文系サンも夢中になれる理系マンガ3選

文系サンも夢中になれる理系マンガ3選

理系男子の思考もわかっちゃう!?
ご存知ですか? にわかに「理系」マンガブームがキテいることを。「理系」と聞いてアレルギー反応を起こす人もいるかもしれません。でも、そんな人にこそぜひ読んでもらいたい「理系マンガ」3作品をご紹介します。知れば知るほど奥深さに気付く、医学やサイエンスの世界。時に笑い、時に萌えながら味わっちゃいましょう。

■『決してマネしないでください。』(蛇蔵/講談社)2巻(未完)

舞台は「女子がいなさすぎる」工科医大。そこで繰り広げられるド理系の人々の日常を描いた「タメになる」理系学習ギャグ(?)マンガです。特におもしろいのが、理論物理学の研究者高科先生が科学に疎い学食のおばさんにわかりやすく解説する「理系」偉人伝。例えば、発明王エジソン。彼は実は非常に嫉妬深く、陰湿なやり口で有能な弟子ニコラ・テスラの考えた交流電流の研究を邪魔していました。でも、交流電流はやがて世界に認められ、今の私たちの生活に多いに役立っています。(ACアダプターのACは交流という意味!)他にもヘンタイ的な天才(?)天才的なヘンタイ(?)が続々登場。教科書に載っている偉人も人間なんだなあ(しかも、かなりツッコミどころが多いタイプの)と思うと、一気に科学が身近に感じられそうです。

■『はたらく細胞』(清水茜/講談社)2巻(未完)

イケメンサディストの白血球に、幼稚園児みたいなかわいい血小板……。なんと本作は、人間の「細胞」を擬人化してしまった究極の医学マンガなのです。例えばインフルエンザウイルスが体内に侵入したら、白血球「増殖する前に殺すしかない!」ナイーブT細胞「僕には無理ですッ」マクロファージ「ふふふ……大丈夫ですか?」こんなやりとりが繰り広げられます。これがどこかの遠い惑星の話ではなくて、体の中の話だというのがおもしろいところ。イケメン白血球くんは今日もあなたの血液を移動し、細菌やウイルスを撃退しているのです。風邪をひいたりケガをしたりした時に、健気に任務を全うし、時に散っていく彼らのことを思い出したら力が湧いて免疫力が上がるかも!? 自分の体を今より少し愛おしく思えるようになるかもしれません。

■『ドミトリーともきんす』(高野文子/中央公論新社)全1巻(完結)

科学者が書いた本を読んだことありますか? 科学者の本なんて、自分には一生縁のないモノと思う人もいるかもしれません。

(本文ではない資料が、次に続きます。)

(* ===== verification/RelayInvariant.v ===== *)
(** * RelayInvariant: what holds in every state of the relay

    The invariant of the whole server, the program logic that carries it
    through the handlers, and its preservation by each of them.  A triple
    [hoare P m Q] runs [m] from a state with the invariant and [P]; afterwards
    the invariant and [Q] hold, and no queue entry has lost its address. *)

From S2P Require Import Prelude JsMap ClientIp SocketAdmissions RateLimiter ReplayCache Liveness.
From S2P Require Import Wire BusQueue RelayAuth License Connections ServerState RelayServer.

Local Open Scope Z_scope.
Local Open Scope server_scope.

Section invariant.
Context `{Externals} (config : RelayConfig).
(** The connections that the run admits, now or later. *)
Context (ident : Connection → Prop).

(** ** Who a connection is *)

Definition well_formed (hello : HelloMessage) : Prop :=
  ∃ j, HelloMessage_parse is_datetime j = Some hello.

Definition signed (host : string) (hello : HelloMessage) : Prop :=
  verifyHelloSig hello.(h_publicKey) (buildHelloSigBody sha256 (sig_fields host hello)) hello.(h_sig) = true.

(** The token verified, for some answer of the key server, with account [u];
    an agent's token is bound to its device id and public key. *)
Definition licensed (hello : HelloMessage) (u : string) : Prop :=
  ∃ getKeys claims,
    verifyDeviceToken kid_of importJWK jwtVerify getKeys hello.(h_licenseToken) (expectedIssuer config) = inl claims ∧
    claims.(License.uid) = u ∧
    (hello.(h_deviceType) = agent →
       claims.(deviceUuid) = hello.(h_deviceId) ∧ claims.(pk) = hello.(h_publicKey)).

(** The holder of [c]'s key signed a hello for the relay named [host], with
    [c]'s device, role and key, and a token for [c]'s account. *)
Definition authenticated_for (host : string) (c : Connection) : Prop :=
  ∃ hello, well_formed hello ∧ signed host hello ∧ licensed hello c.(Connections.uid) ∧
    c.(Connections.deviceId) = hello.(h_deviceId) ∧ c.(Connections.deviceType) = hello.(h_deviceType) ∧
    c.(Connections.publicKey) = hello.(h_publicKey) ∧
    c.(busCapable) = bool_decide (hello.(h_deviceType) = agent) && hello.(h_bus).

Definition Authenticated (c : Connection) : Prop := ident c ∧ ∃ host, authenticated_for host c.

Definition is_agent (c : Connection) : Prop := Authenticated c ∧ c.(Connections.deviceType) = agent.

(** A queue entry: sent by an authenticated agent of the entry's account. *)
Definition EntryOk (e : BusEntry) : Prop :=
  lacks NUL e.(to) = true ∧ lacks NUL e.(BusQueue.id) = true ∧
  ∃ sender, is_agent sender ∧ sender.(Connections.uid) = e.(BusQueue.uid) ∧
            sender.(Connections.deviceId) = e.(from).

(** What may be sent to whom: mail and its verdicts, and presence, never leave
    the account, and never come from or reach anything but the authenticated
    parties they name. *)
Definition EffectOk (e : Effect) : Prop :=
  match e with
  | Send ws (BusDeliver i f b) =>
      ∃ recipient entry, is_agent recipient ∧ recipient.(busCapable) = true ∧
        recipient.(connectionId) = ws ∧ EntryOk entry ∧
        entry.(BusQueue.uid) = recipient.(Connections.uid) ∧ entry.(to) = recipient.(Connections.deviceId) ∧
        entry.(BusQueue.id) = i ∧ entry.(from) = f ∧ entry.(blob) = b
  | Send ws (BusAcked i t _ _ _) =>
      ∃ sender acker, is_agent sender ∧ is_agent acker ∧ acker.(busCapable) = true ∧
        sender.(connectionId) = ws ∧ acker.(Connections.deviceId) = t ∧
        acker.(Connections.uid) = sender.(Connections.uid)
  | Send ws (PeerOnline d) | Send ws (PeerOffline d) =>
      ∃ receiver peer, Authenticated receiver ∧ is_agent peer ∧ receiver.(connectionId) = ws ∧
        peer.(Connections.deviceId) = d ∧ receiver.(Connections.uid) = peer.(Connections.uid)
  | Send ws (Welcome d _ _ _) =>
      ∃ c, Authenticated c ∧ c.(connectionId) = ws ∧ c.(Connections.deviceId) = d
  | PushSend _ _ _ _ => ∃ c, is_agent c
  | _ => True
  end.

(** ** The invariant *)

Definition conn_ok (s : Server) (c : Connection) : Prop :=
  Authenticated c ∧ (c.(oid) < s.(nextOid))%positive ∧
  ∃ sock, s.(sockets) !! c.(connectionId) = Some sock ∧ (sock.(phase) = ready ∨ sock.(phase) = closed) ∧
          sock.(wsDeviceId) = Some c.(Connections.deviceId) ∧ authenticated_for sock.(wsRelayHost) c.

Record Inv (s : Server) : Prop := {
  inv_conns : ∃ live, Connections.Rep s.(connections) live ∧ ∀ c, c ∈ live → conn_ok s c;
  inv_pending : ∀ ws p, s.(pendingHello) !! ws = Some p →
    well_formed p.(p_hello) ∧
    ∃ sock, s.(sockets) !! ws = Some sock ∧ sock.(phase) ≠ awaiting_hello ∧
            signed sock.(wsRelayHost) p.(p_hello);
  inv_gate : ∀ ws res, s.(gateResult) !! ws = Some res →
    ∃ p, s.(pendingHello) !! ws = Some p ∧
         ∀ e, res = inl e → licensed p.(p_hello) e.(e_userId);
  inv_capped : Capped config.(maxConnections) config.(rateLimitConnPerIp) s.(admissions);
  inv_open : ∀ ws sock, s.(sockets) !! ws = Some sock → sock.(isOpen) = true →
    get ws s.(admissions).(reservations) = Some sock.(Connections.ip);
  inv_queue : ∃ items, BusQueue.Rep s.(busQueue) items;
  inv_heap : ∀ r e, s.(busQueue).(heap) !! r = Some e → EntryOk e;
  inv_trace : Forall EffectOk s.(trace);
  inv_history : NoDup (connectionId <$> s.(history)) ∧
    ∀ c, c ∈ s.(history) → Authenticated c ∧
      ∃ sock, s.(sockets) !! c.(connectionId) = Some sock ∧ (sock.(phase) = ready ∨ sock.(phase) = closed);
}.

(** Entries keep their address and contents. *)
Definition same_mail (e e' : BusEntry) : Prop :=
  e'.(BusQueue.uid) = e.(BusQueue.uid) ∧ e'.(from) = e.(from) ∧ e'.(to) = e.(to) ∧
  e'.(BusQueue.id) = e.(BusQueue.id) ∧ e'.(blob) = e.(blob) ∧ e'.(bytes) = e.(bytes).

Definition heap_le (s s' : Server) : Prop :=
  ∀ r e, s.(busQueue).(heap) !! r = Some e →
    ∃ e', s'.(busQueue).(heap) !! r = Some e' ∧ same_mail e e'.

Lemma heap_le_same s s' : s.(busQueue).(heap) = s'.(busQueue).(heap) → heap_le s s'.
Proof. intros Heq r e He. exists e. rewrite <-Heq. done. Qed.

Lemma heap_le_trans s1 s2 s3 : heap_le s1 s2 → heap_le s2 s3 → heap_le s1 s3.
Proof.
  intros H1 H2 r e (e1 & He1 & Hs1)%H1. apply H2 in He1 as (e2 & He2 & Hs2).
  exists e2. split; [done|]. unfold same_mail in *. naive_solver congruence.
Qed.

(** The entry [r] is mail for [c]. *)
Definition owned (c : Connection) (r : ref) (s : Server) : Prop :=
  ∃ e, s.(busQueue).(heap) !! r = Some e ∧ e.(BusQueue.uid) = c.(Connections.uid) ∧
       e.(to) = c.(Connections.deviceId).

Lemma owned_le c r s s' : heap_le s s' → owned c r s → owned c r s'.
Proof.
  intros Hle (e & He & Hu & Ht). apply Hle in He as (e' & He' & H1 & _ & H2 & _).
  exists e'. split_and!; [done|congruence..].
Qed.

(** ** The logic *)

Definition hoare {A} (P : Server → Prop) (m : M A) (Q : A → Server → Prop) : Prop :=
  ∀ s, Inv s → P s → Inv (m s).2 ∧ heap_le s (m s).2 ∧ Q (m s).1 (m s).2.

(** Safe in any state, with a result that satisfies [φ]. *)
Definition safe {A} (m : M A) (φ : A → Prop) : Prop := hoare (λ _, True) m (λ a _, φ a).

Lemma hoare_weaken {A} (P P' : Server → Prop) (m : M A) (Q Q' : A → Server → Prop) :
  hoare P' m Q' → (∀ s, P s → P' s) → (∀ a s, Q' a s → Q a s) → hoare P m Q.
Proof. intros Hm HP HQ s HI Hs. destruct (Hm s HI (HP s Hs)) as (?&?&?). eauto. Qed.

Lemma hoare_bind {A B} (m : M A) (k : A → M B) P Q R :
  hoare P m Q → (∀ a, hoare (Q a) (k a) R) → hoare P (bind m k) R.
Proof.
  intros Hm Hk s HI HP. destruct (Hm s HI HP) as (HI1 & Hle1 & HQ). unfold bind.
  destruct (m s) as [a s1]. destruct (Hk a s1 HI1 HQ) as (HI2 & Hle2 & HR).
  split_and!; [done|by eapply heap_le_trans|done].
Qed.

(** What is known of the state a whole run ends in is known of its rest. *)
Lemma hoare_bind_future {A B} (m : M A) (k : A → M B) P Q R (F : Server → Prop) :
  hoare P m Q → (∀ a, hoare (λ s, Q a s ∧ F (k a s).2) (k a) R) →
  hoare (λ s, P s ∧ F (bind m k s).2) (bind m k) R.
Proof.
  intros Hm Hk s HI [HP HF]. destruct (Hm s HI HP) as (HI1 & Hle1 & HQ). unfold bind in *.
  destruct (m s) as [a s1]. destruct (Hk a s1 HI1 (conj HQ HF)) as (HI2 & Hle2 & HR).
  split_and!; [done|by eapply heap_le_trans|done].
Qed.

Lemma hoare_ret {A} (a : A) (P : Server → Prop) (Q : A → Server → Prop) :
  (∀ s, P s → Q a s) → hoare P (ret a) Q.
Proof. intros HPQ s HI HP. split_and!; [done|by apply heap_le_same|by apply HPQ]. Qed.

Lemma hoare_gets {A} (f : Server → A) (P : Server → Prop) (Q : A → Server → Prop) :
  (∀ s, Inv s → P s → Q (f s) s) → hoare P (gets f) Q.
Proof. intros HPQ s HI HP. split_and!; [done|by apply heap_le_same|by apply HPQ]. Qed.

Lemma hoare_modify (f : Server → Server) (P : Server → Prop) (Q : unit → Server → Prop) :
  (∀ s, Inv s → P s → Inv (f s) ∧ heap_le s (f s) ∧ Q () (f s)) → hoare P (modify f) Q.
Proof. intros Hf s HI HP. by apply Hf. Qed.

(** A predicate that survives changes which keep every entry's address. *)
Definition Stable (F : Server → Prop) : Prop := ∀ s s', heap_le s s' → F s → F s'.

Lemma hoare_frame {A} (m : M A) P Q F :
  Stable F → hoare P m Q → hoare (λ s, P s ∧ F s) m (λ a s, Q a s ∧ F s).
Proof. intros HF Hm s HI [HP Hf]. destruct (Hm s HI HP) as (?&?&?). eauto 6. Qed.

Lemma safe_bind {A B} (m : M A) (k : A → M B) φ ψ :
  safe m φ → (∀ a, φ a → safe (k a) ψ) → safe (bind m k) ψ.
Proof.
  intros Hm Hk s HI _. destruct (Hm s HI I) as (HI1 & Hle1 & Hφ). unfold bind.
  destruct (m s) as [a s1]. destruct (Hk a Hφ s1 HI1 I) as (HI2 & Hle2 & HR).
  split_and!; [done|by eapply heap_le_trans|done].
Qed.

Lemma safe_ret {A} (a : A) (φ : A → Prop) : φ a → safe (ret a) φ.
Proof. intros. by apply hoare_ret. Qed.

Lemma safe_gets {A} (f : Server → A) (φ : A → Prop) : (∀ s, Inv s → φ (f s)) → safe (gets f) φ.
Proof. intros Hf. apply hoare_gets. auto. Qed.

Lemma safe_weaken {A} (m : M A) (φ ψ : A → Prop) : safe m φ → (∀ a, φ a → ψ a) → safe m ψ.
Proof. intros Hm Hi. eapply hoare_weaken; [exact Hm|done|auto]. Qed.

Lemma safe_hoare {A} (m : M A) (P : Server → Prop) (φ : A → Prop) : safe m φ → hoare P m (λ a _, φ a).
Proof. intros Hm. eapply hoare_weaken; [exact Hm|done|done]. Qed.

Lemma safe_for_each {A} (l : list A) (body : A → M unit) :
  (∀ a, a ∈ l → safe (body a) (λ _, True)) → safe (for_each l body) (λ _, True).
Proof.
  induction l as [|a l IH]; intros Hb; simpl; [by apply safe_ret|].
  eapply safe_bind; [apply Hb; by left|]. intros _ _. apply IH. intros b Hin. apply Hb. by right.
Qed.

Lemma hoare_iter {A} (l : list A) (body : A → M bool) (F : A → Server → Prop) :
  (∀ a, Stable (F a)) → (∀ a, hoare (F a) (body a) (λ _ _, True)) →
  hoare (λ s, ∀ a, a ∈ l → F a s) (iter l body) (λ _ _, True).
Proof.
  intros HF Hb. induction l as [|a l IH]; simpl; [by apply hoare_ret|].
  eapply hoare_bind with (Q := λ _ s, ∀ b, b ∈ l → F b s).
  - eapply hoare_weaken.
    + apply (hoare_frame (body a) (F a) (λ _ _, True) (λ s, ∀ b, b ∈ l → F b s)); [|apply Hb].
      intros s s' Hle Hs b Hin. by eapply HF, Hs.
    + intros s Hs. split; [apply Hs; by left|]. intros b Hin. apply Hs. by right.
    + by intros _ s [_ ?].
  - intros [|]; [exact IH|by apply hoare_ret].
Qed.

(** *** Changes outside what the invariant reads *)

Definition core (s : Server) :=
  (s.(sockets), s.(connections), s.(nextOid), s.(admissions), s.(busQueue),
   s.(pendingHello), s.(gateResult), s.(history)).

Lemma inv_same_core s s' : core s = core s' → Forall EffectOk s'.(trace) → Inv s → Inv s'.
Proof.
  unfold core. intros Heq Ht [(live & H1 & H1') H2 H3 H4 H5 H6 H7 _ H9].
  injection Heq as E1 E2 E3 E4 E5 E6 E7 E8.
  split; rewrite <-?E1, <-?E2, <-?E3, <-?E4, <-?E5, <-?E6, <-?E7, <-?E8; try done.
  exists live. split; [done|]. intros c Hc. destruct (H1' c Hc) as (A1 & A2 & A3).
  unfold conn_ok. rewrite <-E1, <-E3. done.
Qed.

Lemma hoare_same_core {A} (m : M A) (P : Server → Prop) :
  (∀ s, core (m s).2 = core s ∧ (Inv s → Forall EffectOk (m s).2.(trace))) →
  (∀ s s', core s = core s' → P s → P s') → hoare P m (λ _, P).
Proof.
  intros Hm HP s HI Hs. destruct (Hm s) as [Hc Ht]. split_and!.
  - eapply inv_same_core; [by symmetry|by apply Ht|done].
  - apply heap_le_same. by injection Hc as _ _ _ _ -> _ _ _.
  - by eapply HP.
Qed.
End invariant.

そんな人にこそ読んでほしい名作です。作品の舞台はドミトリーともきんすという名の学生寮。実在の科学者4人が寮生として暮らしています。寮生の「ナカヤくん」こと中谷宇吉郎は物理学者であり、随筆家としても有名。「雪は天から送られた手紙である」という言葉を残しています。科学者たちに直接会えなくても、彼らの残した言葉の数々からその「まなざし」を感じ取ることは私たちにもできます。誰かの「まなざし」を知ると、どこか知らない国に行った時のような新鮮な発見があります。当たり前だけど、心が忙しいと気付けないような大事なことに気付かせてくれます。ゆったりとした気分の時に、少しずつ心に染み込ませるように読みたい作品です。
3作品全く違う切り口で「理系」の世界の扉を開いてくれます。理系って以外とロマンティック! 気になったら、関連書籍も手に取ってみて。